Ao final a missa, o Padre nos deu a Bênção do Peregrino. A brasileirada estava quase
toda na missa.
Já fazia muito frio
quando saímos a Igreja. Passei num mercado, comprei umas besteiras e voltei pro
albergue. Não estava nem um pouco a fim de sair e novo, naquele frio, para
comer. Sem falar que as ruas de O Cebreiro são calçadas com seixos, ou seja, um
piso totalmente irregular. Sem as botas, é sofrido pro meu pé caminhar nesse
tipo de superfície. Então, enquanto a galera saía pra caçar onde comer, eu fui
pro refeitório e já estava me instalando para começar a comer e te escrever,
pra te atualizar das novidades, quando chegou Nacho, um espanhol que foi
adotado pelos brasileiros. Dividi minha ceia com Nacho, que tinha ganho uma
tortilla e tivemos uma conversa bela e inspiradora.
Nacho (nome de
batismo, Inacio) ficou desempregado no ano passado e começou a fazer bicos. Por
complcaçõoes familiares, resolveu aceitar um convite para trabalhar como
voluntário num mosteiro Zen, na Itália. Depois de alguns meses nesse lugar, resolveu
partir. E aí começou a fazer o Caminho de Santiago a partir de Roma! Detalhe:
sem um tostão no bolso. Ele veio andando dependendo exclusivamente da
Providência Divina. Procurava os mosteiros e paróquias, pedia abrigo e comida.
E em algumas ocasiões, em cidadezinhas onde as Igrejas estão fechadas e o padre
só aparece em domingo ou Dia Santo, ficou dependendo dos Homens de Boa Vontade.
Ele me contou cada situação miraculosa, em que ele pensava que ia ter de dormir
ao relento, e, de repente, aparecia uma criatura para abrigá-lo e alimentá-lo.

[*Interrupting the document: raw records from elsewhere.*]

(** The table never has to forget a sighting while fewer than a table's worth
    of sightings of that sender are as recent. *)
Lemma room_keeps g H A now s n r :
  guard_inv g H A now ->
  live_entries (g_replay g) s now !! n = Some r ->
  count_in (r - 1) now (seen_by s H) < Z.of_nat REPLAY_CACHE_MAX_PER_SENDER ->
  (if (REPLAY_CACHE_MAX_PER_SENDER <=? size (live_entries (g_replay g) s now))%nat
   then evict (live_entries (g_replay g) s now) else live_entries (g_replay g) s now) !! n = Some r.
Proof.
  intros [Hr Hc Hp Hs Hf] Hn Hcnt.
  destruct (REPLAY_CACHE_MAX_PER_SENDER <=? size (live_entries (g_replay g) s now))%nat eqn:E; [|done].
  apply Nat.leb_le in E. apply evict_lookup; [done|].
  destruct (decide (map_Forall (fun _ v => r <= v) (live_entries (g_replay g) s now))) as [Hall|Hno].
  - exfalso. assert (map_Forall (fun _ v => r - 1 < v <= now) (live_entries (g_replay g) s now)) as Hw.
    { intros k v Hk. specialize (Hall k v Hk). apply live_entries_lookup in Hk as [Hk _].
      specialize (Hp s k v Hk). simpl in Hp, Hall. lia. }
    apply table_size_count in Hw. specialize (Hc s (r - 1) now).
    pose proof (table_count_filter (r - 1) now (cache_live now) (sender_entries (g_replay g) s)).
    unfold live_entries in Hw, E. lia.
  - apply map_not_Forall in Hno as (k & v & Hk & Hv); [|apply _]. exists k, v. split; [done|lia].
Qed.

Lemma guard_inv_sight g H A now s n ts tsi :
  rfc3339_parse ts = Some tsi -> - seconds 301 < now - tsi < seconds 301 ->
  live_entries (g_replay g) s now !! n = None ->
  guard_inv g H A now ->
  guard_inv (mkGuard (g_started_at g)
      (<[s := <[n := now]> (if (REPLAY_CACHE_MAX_PER_SENDER <=? size (live_entries (g_replay g) s now))%nat
         then evict (live_entries (g_replay g) s now) else live_entries (g_replay g) s now)]>
        (g_replay g)) (g_rate g))
    (mkSighting s n ts now :: H) A now.
Proof.
  intros Hts Hfr Hn Hinv. pose proof (fun n r => room_keeps g H A now s n r Hinv) as Hroom.
  set (room := if (_ <=? _)%nat then _ else _) in *.
  assert (Hsub : room ⊆ live_entries (g_replay g) s now).
  { unfold room. case_match; [apply evict_subseteq|done]. }
  destruct Hinv as [Hr Hc Hp Hs Hf].
  assert (Hrn : room !! n = None) by (eapply lookup_weaken_None; eauto).
  split; try done; simpl.
  - intros s' a b. rewrite sender_entries_put, seen_by_cons, count_in_app. specialize (Hc s' a b).
    simpl. destruct (decide (s = s')) as [<-|Hne]; [|done].
    rewrite table_count_insert, count_in_cons, count_in_nil by done.
    assert (table_count a b room <= table_count a b (sender_entries (g_replay g) s)); [|lia].
    etrans; [|apply (table_count_filter a b (cache_live now))]. unfold room.
    case_match; [|done]. unfold evict. repeat case_match; [apply table_count_delete|done].
  - intros s'. rewrite sender_entries_put. case_decide as E; [|apply Hp]. subst s'.
    apply map_Forall_insert_2; [done|]. intros k v Hk.
    eapply lookup_weaken in Hk; [|exact Hsub]. apply live_entries_lookup in Hk as [Hk _]. by apply (Hp s k v).
  - intros x [->|Hx]%elem_of_cons; simpl.
    { split; [done|]. intros _ _. rewrite sender_entries_put, decide_True by done. apply lookup_insert_eq. }
    destruct (Hs x Hx) as [Hle Hl]. split; [done|]. intros Hy Hcnt.
    rewrite seen_by_cons, count_in_app in Hcnt. simpl in Hcnt.
    match type of Hcnt with count_in ?a ?b ?l + _ < _ => pose proof (count_in_nonneg a b l) end.
    specialize (Hl Hy ltac:(lia)). rewrite sender_entries_put. case_decide as E; [|done].
    rewrite lookup_insert_ne.
    + apply Hroom; [|rewrite E; lia]. apply live_entries_lookup. by rewrite E.
    + intros En. rewrite <- En in Hl.
      assert (live_entries (g_replay g) s now !! n = Some (sg_now x)); [|congruence].
      apply live_entries_lookup. by rewrite E.
  - intros x [->|Hx]%elem_of_cons; [by exists tsi|by apply Hf].
Qed.

Lemma passed_by_app s l A : passed_by s (l ++ A) = passed_by s l ++ passed_by s A.
Proof. unfold passed_by. apply omap_app. Qed.

(** The limiter's step, seen by the invariant. *)
Lemma guard_inv_admit g H A now s :
  guard_inv g H A now ->
  guard_inv (mkGuard (g_started_at g) (g_replay g) (rate_admit (g_rate g) s now).1) H
    ((if is_ok (rate_admit (g_rate g) s now).2 then [(s, now)] else []) ++ A) now.
Proof.
  intros [Hr Hc Hp Hs Hf]. split; try done. intros s'. simpl.
  destruct (rate_admit_cases (g_rate g) s now) as (k & r & -> & Hk). simpl.
  rewrite passed_by_app. specialize (Hr s').
  destruct (decide (s = s')) as [<-|Hne].
  - rewrite lookup_insert_eq.
    assert (Hpb : passed_by s (if is_ok r then [(s, now)] else []) = if is_ok r then [now] else []).
    { unfold passed_by. destruct (is_ok r); simpl; [by case_decide|done]. }
    rewrite Hpb. destruct (g_rate g !! s) as [[w n]|] eqn:E.
    + case_decide as Hw; [|case_decide as Hn]; destruct Hk as [-> ->]; simpl.
      * apply window_inv_reset with (Some (w, n)); try done. intros ?? [= <- <-]. done.
      * apply window_inv_admit; try done. lia.
      * done.
    + destruct Hk as [-> ->]. simpl. by apply window_inv_reset with None.
  - rewrite lookup_insert_ne by done.
    assert (passed_by s' (if is_ok r then [(s, now)] else []) = []) as ->; [|done].
    unfold passed_by. destruct (is_ok r); simpl; [by case_decide|done].
Qed.

Lemma guard_inv_step g H A clock input now :
  rfc3339_parse (gi_now input) = Some now -> clock <= now -> guard_inv g H A clock ->
  guard_inv (run_cheap_gates input g).1 (sightings_of input g ++ H)
    ((if is_ok (run_cheap_gates input g).2 then [(sender_of input, now)] else []) ++ A) now.
Proof.
  intros Hnow Hle Hinv. apply (guard_inv_clock g H A clock now Hle) in Hinv.
  destruct (run_cheap_gates_cases input g) as [(e & -> & ->)|(ts & now' & n & Hp & Hs & ->)]; [done|].
  assert (now' = now) as -> by (pose proof (pg_now _ _ _ _ Hp); congruence).
  destruct (pg_nonce _ _ _ _ Hp) as [_ Hn]. rewrite Hs. clear Hs.
  destruct (cache_record_cases (g_replay g) (sender_of input) n now Hn) as [[_ ->]|[Hnone ->]]; simpl.
  - by apply guard_inv_expire.
  - exact (guard_inv_admit _ _ _ now (sender_of input) (guard_inv_sight g H A now (sender_of input) n
      _ ts (pg_ts _ _ _ _ Hp) (pg_fresh _ _ _ _ Hp) Hnone Hinv)).
Qed.

Lemma guard_run_inv g H A clock : guard_run g H A clock -> guard_inv g H A clock.
Proof. induction 1; [apply guard_inv_new|by eapply guard_inv_step]. Qed.

(** ** The guarantees *)

(** C26. The replay check is exact up to two gaps, over any run of requests whose
    clock readings reach the guard's lock in order: if a nonce of one sender
    passes it a second time, under whatever timestamp, then either the two
    sightings are at least 600 s apart (and for the same envelope, that is for
    equal timestamps, with whole-second texts: exactly 300 s before and exactly
    300 s after its timestamp), or at least 4096 nonces of that sender were let
    through since the first. *)
Theorem replay_needs_a_gap_or_a_flood g H A clock input now x1 x2 :
  guard_run g H A clock -> rfc3339_parse (gi_now input) = Some now -> clock <= now ->
  sightings_of input g = [x2] -> x1 ∈ H ->
  sg_sender x1 = sg_sender x2 -> sg_nonce x1 = sg_nonce x2 ->
  (seconds 600 <= now - sg_now x1 /\
   (sg_ts x1 = sg_ts x2 ->
    forall ts, rfc3339_parse (sg_ts x1) = Some ts -> whole_second ts ->
     whole_second (sg_now x1) -> whole_second now ->
     sg_now x1 = ts - seconds 300 /\ now = ts + seconds 300)) \/
  Z.of_nat REPLAY_CACHE_MAX_PER_SENDER <= count_in (sg_now x1 - 1) now (seen_by (sg_sender x1) H).
Proof.
  intros Hinv%guard_run_inv Hnow Hle Hx2 Hin Hss Hsn.
  apply (guard_inv_clock g H A clock now Hle) in Hinv.
  destruct (run_cheap_gates_cases input g) as [(e & _ & Hno)|(ts' & now' & n & Hp & Hs & _)];
    [congruence|].
  assert (now' = now) as -> by (pose proof (pg_now _ _ _ _ Hp); congruence).
  destruct (pg_nonce _ _ _ _ Hp) as [_ Hn]. rewrite Hx2 in Hs.
  destruct (cache_record_cases (g_replay g) (sender_of input) n now Hn) as [[_ E]|[Hnone E]];
    rewrite E in Hs; simpl in Hs; [done|]. injection Hs as ->. simpl in *.
  destruct (decide (seconds 600 <= now - sg_now x1)) as [Hgap|Hgap].
  - left. split; [done|]. intros Hst ts Hts Hw1 Hw2 Hw3. simpl in Hst.
    destruct (gi_fresh _ _ _ _ Hinv x1 Hin) as (ts1 & Hts1 & Hf1).
    pose proof (pg_ts _ _ _ _ Hp) as Hts2. pose proof (pg_fresh _ _ _ _ Hp) as Hf2.
    rewrite <- Hst, Hts in Hts2. injection Hts2 as <-. rewrite Hts in Hts1. injection Hts1 as <-.
    pose proof (whole_second_gap now ts 300 Hw3 Hw1 (proj2 Hf2)).
    pose proof (whole_second_gap ts (sg_now x1) 300 Hw1 Hw2
      ltac:(change (300 + 1) with 301; lia)).
    unfold seconds, NANOS in *. lia.
  - right. destruct (gi_seen _ _ _ _ Hinv x1 Hin) as [_ Hl].
    apply Z.nlt_ge. intros Hcnt. specialize (Hl ltac:(lia) Hcnt).
    rewrite Hss, Hsn in Hl.
    assert (live_entries (g_replay g) (sender_of input) now !! n = Some (sg_now x1)); [|congruence].
    apply live_entries_lookup. split; [done|lia].
Qed.

(** A request passes the guard exactly when it is addressed to this
    gateway's domain, its claimed sender is backed, its timestamp is within the
    skew window, its nonce is present, non-empty and not remembered, and the
    sender's window has room; every other request is refused. *)
Theorem guard_accepts_iff input g :
  (run_cheap_gates input g).2 = Ok tt <->
  exists ts now nonce, passed_gates input ts now nonce /\
    live_entries (g_replay g) (sender_of input) now !! nonce = None /\
    match g_rate g !! sender_of input with
    | None => True
    | Some (w, k) => seconds RATE_LIMIT_WINDOW_SECS <= now - w \/ k < RATE_LIMIT_MAX_PER_WINDOW
    end.
Proof.
  destruct (run_cheap_gates_cases input g) as [(e & E & Hs)|(ts & now & n & Hp & Hs & ->)].
  - rewrite E. split; [done|]. intros (ts & now & n & Hp & Hl & Hr).
    unfold sightings_of in Hs. destruct Hp as [Hd Hb Ht Hw Hf [Hn Hne]].
    rewrite Hn, Hw in Hs. unfold audience_check, freshness_check in Hs.
    apply String.eqb_eq in Hd. rewrite Hd, Hb, Ht, Hw in Hs. simpl in Hs.
    assert (Z.abs (whole_seconds (now - ts)) <=? CLOCK_SKEW_WINDOW_SECS = true) as Hsk.
    { by apply Z.leb_le, whole_seconds_abs_le. }
    rewrite Hsk in Hs. simpl in Hs.
    destruct (cache_record_cases (g_replay g) (sender_of input) n now Hne) as [[[? H'] _]|[_ E']];
      [congruence|]. by rewrite E' in Hs.
  - destruct (pg_nonce _ _ _ _ Hp) as [Hpn Hn].
    assert (Hu : forall ts' now' n', passed_gates input ts' now' n' -> now' = now /\ n' = n).
    { intros ts' now' n' Hp'. pose proof (pg_now _ _ _ _ Hp). pose proof (pg_now _ _ _ _ Hp').
      destruct (pg_nonce _ _ _ _ Hp'). split; congruence. }
    destruct (rate_admit_cases (g_rate g) (sender_of input) now) as (k & r & Er & Hk).
    destruct (cache_record_cases (g_replay g) (sender_of input) n now Hn) as [[[? Hl] ->]|[Hl ->]];
      simpl; rewrite ?Er; simpl.
    + split; [done|]. intros (ts' & now' & n' & [-> ->]%Hu & Hl' & _). congruence.
    + split.
      * intros ->. exists ts, now, n. split_and!; [done|done|].
        destruct (g_rate g !! sender_of input) as [[w m]|]; [|done].
        repeat case_decide; destruct Hk; [by left|by right|done].
      * intros (ts' & now' & n' & [-> ->]%Hu & _ & Hroom).
        destruct (g_rate g !! sender_of input) as [[w m]|]; [|by destruct Hk].
        repeat case_decide; destruct Hk; [done|done|]. lia.
Qed.

End guard.

(** ** Filling the cache *)
Definition flood_cache (s : string) (t : OffsetDateTime) (c : ReplayCache) (ns : list string) :
    ReplayCache := foldl (fun c n => (cache_record c s n t).1) c ns.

Ele espera chegar a Santiago desse jeito. E está quase. Nesse meio tempo, ele
parou umas duas vezes porque foi convidado para trabalhar como hospitalero voluntário, em albergues do
Caminho.
Eu fiquei
impressionada! Essa conversa foi um grande aprendizado para mim. Eu sempre me
considerei uma pessoa de muita fé, e, no entanto, não sei se teria tamanho
desprendimento. Lançar-se na estrada inteiramente entregue à Providência Divina
requer uma coragem, uma entrega Total! Admirável.
Ao mesmo tempo, tem
algo de muito triste nessa história, que revela um drama de muitos espanhóis e
italianos que tenho encontrado. As crises nesses países jogaram as pessoas num
cenário sombrio, marcado pela falta de perspectivas, pelo pessimismo, pela
desesperança. Eis uma questão delicada e complexa.
Pois foi essa a
aventura do dia, Minha Irmã! Mais uma etapa vencida. O pé resistiu bem à subida
dO Cebreiro. São mais 10 dias até Santiago, considerando etapas mais curtas, para
poupar o pé. Pedindo a Deus a Graça de chegar.